Current temp is 3c (+/- 0.5). Off the top of my head i don't know the ID of the beer line. It is long (~ 1.5m - 2m). Commerical coopers keg.


----------



## cdbrown (23/6/09)

From the articles in the link at the top 

FOAMING PROBLEMS


If you've followed these pointers, you really shouldn't have problems with excessive foaming. Foaming is caused when the dissolved gas comes out of the beer, forming bubbles in the process. This happens to a certain extent whenever we pour a beer, which is why we get a head - but if we're not careful we can cause it to happen too dramatically and we get far too much head (excessive foaming) and flat beer. This happens when the beer warms up (for example, the first beer coming through a warm tap), or the pressure drops (for example, if you've reduced the keg pressure to slow down the rate of pour). It can also happen if the tap you are using was not designed for beer, or if it wasn't open all the way (beer taps are either open or shut - there is no in between!) It can also be exacerbated if the beer encounters any turbulence on its way through the line.
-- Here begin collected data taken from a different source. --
(* ===== verification/Process.v ===== *)
(** * Programs of the command line

    The command line of SteadQ ([crates/steadq-cli/src]) talks to the kernel
    through the queue, and otherwise to the standard library: child processes,
    threads, signal flags, the clock and files of the user.  The latter are
    requests of the type [PCall]; a program [proc] interleaves them with the
    programs of the queue, and [pexec] relates it to every sequence of requests
    and answers.  So what other threads, signal handlers, children and the
    user's files do is arbitrary.  Printing is left out. *)
From stdpp Require Import base numbers list option strings gmap.
From Stdlib Require Import Strings.Byte ZArith.
From S2P Require Import Prelude FsLinux Logic Ticket.
Open Scope string_scope.
Open Scope list_scope.

(** ** Requests *)

(** How a process ended: with a code, or by a signal. *)
Inductive ExitStatus : Type := ExitedWith (code : Z) | KilledBy (signal : Z).
#[global] Instance ExitStatus_eq_dec : EqDecision ExitStatus.
Proof. solve_decision. Defined.
Inductive Received : Type := GotStatus (status : result ExitStatus IoError) | TimedOut | Disconnected.

Inductive PCall : Type -> Type :=
| LoadStop : PCall bool
| StoreStop : PCall unit
| LoadSignalled : PCall bool
| RaiseFatal (code : Z) : PCall unit
| LoadFatal : PCall Z
| Sleep (nanoseconds : Z) : PCall unit
| SpawnChild (program : bytes) (args : list bytes) (job_id : bytes) (attempt : Z) : PCall (result unit IoError)
| ConfigureStdin : PCall bool
| KillChild : PCall unit
| SendSigterm : PCall unit
| InstantNow : PCall Z
| ReceiveStatus (timeout : Z) : PCall Received
| LoadStopped : PCall bool
| WriteStdin (data : bytes) : PCall (result Z IoError)
| PollStdin : PCall (result unit IoError)
| IsExecutable (path : bytes) : PCall bool
| SearchPath : PCall (option (list bytes))
| JoinWorker : PCall (option Z)
| Canonicalize (path : bytes) : PCall (result bytes IoError)
| ReadFile (path : bytes) : PCall (result bytes IoError)
| ReadStdin : PCall (result bytes IoError)
| CreatePrivate (path : bytes) : PCall (result unit IoError)
| WritePrivate (data : bytes) : PCall (result unit IoError)
| SyncPrivate : PCall (result unit IoError)
| RenamePath (from to : bytes) : PCall (result unit IoError)
| RemovePath (path : bytes) : PCall unit
| SyncDirectory (path : bytes) : PCall unit
| ProcessId : PCall bytes.

Inductive proc (A : Type) : Type :=
| PRet (a : A)
| PKernel {B : Type} (p : io B) (k : B -> proc A)
| PAsk {B : Type} (c : PCall B) (k : B -> proc A).
Arguments PRet {A} a.
Arguments PKernel {A B} p k.
Arguments PAsk {A B} c k.
Fixpoint proc_bind {A B : Type} (m : proc A) (f : A -> proc B) : proc B :=
  match m with
  | PRet a => f a
  | PKernel p k => PKernel p (fun b => proc_bind (k b) f)
  | PAsk c k => PAsk c (fun b => proc_bind (k b) f)
  end.
Definition ask {B : Type} (c : PCall B) : proc B := PAsk c PRet.
Definition kernel {B : Type} (p : io B) : proc B := PKernel p PRet.
Notation "'let%' x ':=' m 'in' k" := (proc_bind m (fun x => k))
  (at level 10, x pattern, m at level 100, k at level 200,
   format "'[v' 'let%'  x  ':='  m  'in' '//' k ']'") : steadq_scope.

(** ** Executions *)

Inductive pevent : Type :=
| KernelEvent (ev : event)
| Request {B : Type} (c : PCall B) (answer : B).
Fixpoint pexec {A : Type} (m : proc A) (tr : list pevent) (a : A) : Prop :=
  match m with
  | PRet a' => tr = [] /\ a = a'
  | PKernel p k => exists t1 t2 b, tr = map KernelEvent t1 ++ t2 /\ exec p t1 b /\ pexec (k b) t2 a
  | PAsk c k => exists b t2, tr = Request c b :: t2 /\ pexec (k b) t2 a
  end.
(** Running against a kernel and a world given as functions. *)
Fixpoint prun {S W A : Type} (disk : S -> Syscall -> Answer * S) (world : forall B, W -> PCall B -> B * W) (s : S) (w : W)
    (m : proc A) : list pevent * A * (S * W) :=
  match m with
  | PRet a => ([], a, (s, w))
  | PKernel p k =>
      let '(t1, b, s) := run disk s p in
      let '(t2, a, sw) := prun disk world s w (k b) in
      (map KernelEvent t1 ++ t2, a, sw)
  | PAsk c k =>
      let (b, w) := world _ w c in
      let '(t2, a, sw) := prun disk world s w (k b) in
      (Request c b :: t2, a, sw)
  end.

Lemma pexec_ret {A} (a b : A) tr : pexec (PRet a) tr b <-> tr = [] /\ b = a.
Proof. done. Qed.
Lemma pexec_bind {A B} (m : proc A) (f : A -> proc B) tr b :
  pexec (proc_bind m f) tr b <-> exists t1 t2 a, tr = t1 ++ t2 /\ pexec m t1 a /\ pexec (f a) t2 b.
Proof.
  revert tr. induction m as [a|C p k IH|C c k IH]; intros tr; cbn [proc_bind pexec].
  - split; [intros Hf; by exists [], tr, a|]. by intros (t1 & t2 & a' & -> & [-> ->] & Hf).
  - split.
    + intros (t1 & t2 & c & -> & Hp & (t3 & t4 & a & -> & Hk & Hf)%IH).
      exists (map KernelEvent t1 ++ t3), t4, a. rewrite <- app_assoc. split; [done|]. split; [by exists t1, t3, c|done].
    + intros (t1 & t2 & a & -> & (t3 & t4 & c & -> & Hp & Hk) & Hf). exists t3, (t4 ++ t2), c. rewrite <- app_assoc.
      split; [done|]. split; [done|]. apply IH. by exists t4, t2, a.
  - split.
    + intros (x & t2 & -> & (t3 & t4 & a & -> & Hk & Hf)%IH). exists (Request c x :: t3), t4, a.
      split; [done|]. split; [by exists x, t3|done].
    + intros (t1 & t2 & a & -> & (x & t3 & -> & Hk) & Hf). exists x, (t3 ++ t2). split; [done|]. apply IH. by exists t3, t2, a.
Qed.
Lemma pexec_ask {B C} (c : PCall B) (f : B -> proc C) tr x :
  pexec (proc_bind (ask c) f) tr x <-> exists b t, tr = Request c b :: t /\ pexec (f b) t x.
Proof. done. Qed.
Lemma pexec_kernel {B C} (p : io B) (f : B -> proc C) tr x :
  pexec (proc_bind (kernel p) f) tr x <-> exists t1 t2 b, tr = map KernelEvent t1 ++ t2 /\ exec p t1 b /\ pexec (f b) t2 x.
Proof. done. Qed.
Lemma prun_exec {S W A} (disk : S -> Syscall -> Answer * S) (world : forall B, W -> PCall B -> B * W) (m : proc A) s w :
  pexec m (prun disk world s w m).1.1 (prun disk world s w m).1.2.
Proof.
  revert s w. induction m as [a|C p k IH|C c k IH]; intros s w; cbn [prun pexec]; [done|..].
  - destruct (run disk s p) as [[t1 b] s1] eqn:Er. specialize (IH b s1 w).
    destruct (prun _ _ _ _ (k b)) as [[t2 a] sw]. cbn in IH |- *. exists t1, t2, b. split; [done|]. split; [|done].
    pose proof (exec_run disk p s) as Hx. by rewrite Er in Hx.
  - destruct (world C w c) as [b w1]. specialize (IH b s w1). destruct (prun _ _ _ _ (k b)) as [[t2 a] sw]. cbn in IH |- *.
    by exists b, t2.
Qed.

Lemma prun_answers {S W A} (P : pevent -> Prop) (disk : S -> Syscall -> Answer * S) (world : forall B, W -> PCall B -> B * W)
    (m : proc A) s w :
  (forall ev, P (KernelEvent ev)) -> (forall B w (c : PCall B), P (Request c (world B w c).1)) ->
  Forall P (prun disk world s w m).1.1.
Proof.
  intros Hk Hw. revert s w. induction m as [a|C p k IH|C c k IH]; intros s w; cbn [prun]; [constructor|..].
  - destruct (run disk s p) as [[t1 b] s1]. specialize (IH b s1 w). destruct (prun _ _ _ _ (k b)) as [[t2 a] sw]. cbn in IH |- *.
    apply Forall_app. split; [|done]. apply Forall_fmap, Forall_true. intros. apply Hk.
  - specialize (Hw C w c). destruct (world C w c) as [b w1]. specialize (IH b s w1).
    destruct (prun _ _ _ _ (k b)) as [[t2 a] sw]. cbn in IH, Hw |- *. by constructor.
Qed.

(** The system calls of a trace. *)
Definition kernel_events (tr : list pevent) : list event :=
  omap (fun ev => match ev with KernelEvent ev => Some ev | Request _ _ => None end) tr.
Lemma kernel_app t1 t2 : kernel_events (t1 ++ t2) = kernel_events t1 ++ kernel_events t2.
Proof. apply omap_app. Qed.
Lemma kernel_map t : kernel_events (map KernelEvent t) = t.
Proof. induction t as [|ev t IH]; [done|]. exact (f_equal (cons ev) IH). Qed.
Lemma kernel_request {B} (c : PCall B) b t : kernel_events (Request c b :: t) = kernel_events t.
Proof. done. Qed.

Ltac pstep H :=
  lazymatch type of H with
  | pexec (proc_bind (ask ?c) ?f) ?tr ?x =>
      let b := fresh "b" in let t := fresh "t" in
      destruct (proj1 (pexec_ask c f tr x) H) as (b & t & -> & H'); clear H; rename H' into H; cbv beta in H
  | pexec (proc_bind (kernel ?p) ?f) ?tr ?x =>
      let t1 := fresh "t" in let t2 := fresh "t" in let b := fresh "b" in let E := fresh "X" in
      destruct (proj1 (pexec_kernel p f tr x) H) as (t1 & t2 & b & -> & E & H'); clear H; rename H' into H; cbv beta in H
  | pexec (PRet ?a) ?tr ?x => destruct H as [-> H]
  | pexec (proc_bind ?m ?f) ?tr ?x =>
      let t1 := fresh "t" in let t2 := fresh "t" in let b := fresh "b" in let E := fresh "X" in
      destruct (proj1 (pexec_bind m f tr x) H) as (t1 & t2 & b & -> & E & H'); clear H; rename H' into H; cbv beta in H
  end.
For this reason it is best to keep any joins or line diameter changes to a minimum, leave the fridge thermostat and the regulator alone, and insulate any line that is outside the fridge.

If you have inadvertently overcarbonated a keg, then you will nearly always get excessive foaming unless you can increase the pressure to a level which can keep the gas in solution, and increase the serving resistance to a level that allows a controlled pour. In this case you will simply get a very gassy beer (and probably a large head), but hopefully it will be drinkable.

Generally though, you will need to vent an overcarbonated keg and allow the excess gas to escape from the liquid. This can be done by simply disconnecting the gas, releasing the pressure valve, giving the keg a shake, then releasing the valve again and so on. Each time you do this you will get another burst of escaping gas (and probably foam), which has all come out of the beer. Shaking increases the surface area of the liquid and assists gas to pass out of the beer into the lower pressure of the headspace (it also helps when trying to get gas into the beer, the only difference being whether the gas pressure in the headspace is higher or lower than the beer's current 'equilibrium' point. If it is exactly equal then shaking a keg will have no effect).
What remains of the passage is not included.